Goal of the exercise
Wherever the string "missing" occurs in a line of these records, report that line.

Data section
▬▬▬▬▬▬
Lemma parse_expression_statement_plain fuel :
  plainly (Parser.parse_expression_statement fuel).
Proof.
  unfold plainly in *.
  unfold Parser.parse_expression_statement. token. token.
  match goal with H : lexed ?t |- context [Parser.assignment_ahead ?c ?t] =>
    rewrite (lexed_not_assignment c t H) end.
  apply parse_expression_plain.
Qed.

Lemma parse_block_plain pst : plainly pst → plainly (Parser.parse_block pst).
Proof.
  unfold plainly in *.
  intros Hst. unfold Parser.parse_block. token. token. token. case_decide.
  - eapply returns_on_bind; [exact Hst|]. intros st Hst'.
    apply returns_on_ret. plain.
  - apply returns_on_ret. plain.
Qed.

Lemma parameters_loop_plain fuel : ∀ params,
  forallb no_assignment_or_call params = true →
  returns_on (fun l => forallb no_assignment_or_call l = true)
    (Parser.parameters_loop fuel params).
Proof.
  induction fuel as [|fuel IH]; intros params Hps;
    cbn [Parser.parameters_loop]; [apply returns_on_out_of_fuel|].
  token. case_decide; [by apply returns_on_ret|]. token. token.
  assert (forallb no_assignment_or_call
            (params ++ [leaf "PARAMETER" (value a)]) = true)
    as Hps' by (apply forallb_snoc; [done | plain]).
  destruct (is_delimiter "," _).
  - token. by apply IH.
  - by apply returns_on_ret.
Qed.

Lemma parse_function_definition_plain fuel pst :
  plainly pst → plainly (Parser.parse_function_definition fuel pst).
Proof.
  unfold plainly in *.
  intros Hst. unfold Parser.parse_function_definition. do 6 token.
  apply (returns_on_bind (fun l => forallb no_assignment_or_call l = true)).
  { destruct (negb _); [by apply parameters_loop_plain | by apply returns_on_ret]. }
  intros params Hps. token. token.
  eapply returns_on_bind; [by apply parse_block_plain|]. intros body Hbody.
  apply returns_on_ret. plain.
Qed.

Lemma parse_if_statement_plain fuel pst :
  plainly pst → plainly (Parser.parse_if_statement fuel pst).
Proof.
  unfold plainly in *.
  intros Hst. unfold Parser.parse_if_statement. token.
  eapply returns_on_bind; [apply parse_expression_plain|]. intros cond Hcond.
  eapply returns_on_bind; [by apply parse_block_plain|]. intros thn Hthn.
  token. destruct (is_keyword "else" _); [|apply returns_on_ret; plain].
  token. eapply returns_on_bind; [by apply parse_block_plain|]. intros els Hels.
  apply returns_on_ret. plain.
Qed.
(** * Bike-share data curation: a shallow embedding of the curation pipeline

  The development follows the Python sources of the repository:

  - [SourceCode/DataCuration/data_acquisition.py]
    (module [Acquisition]: the reverse-geocoding retry loop);
  - [SourceCode/DataCuration/data_cleaning_homogenization.py]
    (modules [Frame], [Bikes], [Stations], [Trips], [Demographics],
    [Weather]);
  - [SourceCode/DataCuration/feature_engineering.py]
    (modules [Float64], [Calendar], [Features]).

  Data frames are lists of records, one record per row, in row order.
  A missing cell (NaN, NaT, None) is [None].  Exact decimal columns of the
  cleaning stage (coordinates, census indicators) are canonical rationals
  [Qc]; the columns of the feature stage that go through division, square
  roots and comparisons with NaN and infinities are IEEE-754 binary64
  values ([spec_float] at precision 53).  Timestamps are integer counts of
  nanoseconds since the Unix epoch, the representation of datetime64[ns]. *)

From Stdlib Require Import ZArith List String Ascii Bool Lia.
From Stdlib Require Import QArith Qcanon Qcabs.
From Stdlib Require Import Floats.SpecFloat.
From stdpp Require Import base decidable option list numbers sorting strings pretty gmap.

Local Open Scope Z_scope.

(** * Exceptions *)

Module Py.

(** The exceptions the modelled code can raise, and the result of a call
    that either returns a value or raises. *)
Inductive exn :=
  | RecursionError (i : nat)
  | UnboundLocalError
  | KeyError
  | ValueError
  | TypeError.

Inductive result (A : Type) :=
  | Ok (a : A)
  | Raise (e : exn).
Arguments Ok {A} a.
Arguments Raise {A} e.

Definition bind {A B} (r : result A) (f : A -> result B) : result B :=
  match r with
  | Ok a => f a
  | Raise e => Raise e
  end.
(** * BlitzWare Node SDK: the Express middleware (src/middleware.ts)

    A shallow embedding of the control flow of the request handlers
    [blitzwareAuth], [requireBlitzwareSession], [blitzwareCallback] and
    [blitzwareLogout] over an explicit request world: the session bag, the
    fields attached to the request, and the ordered trace of everything the
    handler does to the outside (session writes, calls to the protocol
    client, log lines, [next()], responses). *)

From stdpp Require Import gmap strings list fin_maps.
From Stdlib Require Import ZArith.

Open Scope string_scope.

(** ** Data model *)

(** Modelled from the spec: [types.ts] is not part of the sources at hand; the
    user profile has an id, a username, an optional email and optional roles. *)
Record BlitzWareUser := {
  user_id : string;
  user_username : string;
  user_email : option string;
  user_roles : option (list string)
}.

(** Modelled from the spec: [TokenResponse] of [types.ts]; [refresh_token] is
    the only optional field. *)
Record TokenResponse := {
  access_token : string;
  token_type : string;
  expires_in : Z;
  scope : string;
  refresh_token : option string
}.

(** What a [catch] clause can receive. [BlitzWareAuthError] (modelled from the
    spec: a code, a message, optional details) is told apart from every other
    thrown value by [instanceof]. *)
Inductive js_error :=
| BlitzWareAuthError (code message : string) (details : option string)
| OtherError (message : string).

(** The session is typed [any]: the values a handler may find in it. *)
Inductive jsval :=
| VUndefined
| VNull
| VBool (b : bool)
| VNum (n : Z)
| VStr (s : string)
| VUser (u : BlitzWareUser).

(** JavaScript truthiness, as used by [!x] and [if (x)]. *)
Definition truthy (v : jsval) : bool :=
  match v with
  | VUndefined | VNull => false
  | VBool b => b
  | VNum n => negb (n =? 0)%Z
  | VStr s => negb (String.eqb s EmptyString)
  | VUser _ => true
  end.

(** An optional string property as a value: absent reads as [undefined]. *)
Definition jsval_of_opt (o : option string) : jsval :=
  match o with
  | Some s => VStr s
  | None => VUndefined
  end.

Abbreviation session := (gmap string jsval).

(** [session[key]]: a missing property reads as [undefined]. *)
Definition session_get (s : session) (key : string) : jsval :=
  default VUndefined (s !! key).

(** ** The protocol client, as the handlers see it

    [BlitzWareAuth.ts] is an external collaborator of the middleware: each
    method is a round trip whose outcome the handler cannot influence, so the
    client is a record of outcomes, one per method and argument. *)
Record BlitzWareAuth := {
  validateTokenAndGetUser : jsval -> js_error + BlitzWareUser;
  refreshToken : jsval -> js_error + TokenResponse;
  getUserInfo : string -> js_error + BlitzWareUser;
  handleCallback :
    list (string * string) -> jsval -> jsval -> js_error + TokenResponse;
  logout : js_error + unit;
  getBaseUrl : string;
  getConfig_clientId : string
}.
▬▬▬▬▬▬
Solution to the problem
  A missing cell (NaN, NaT, None) is [None].  Exact decimal columns of the
(** [session[key]]: a missing property reads as [undefined]. *)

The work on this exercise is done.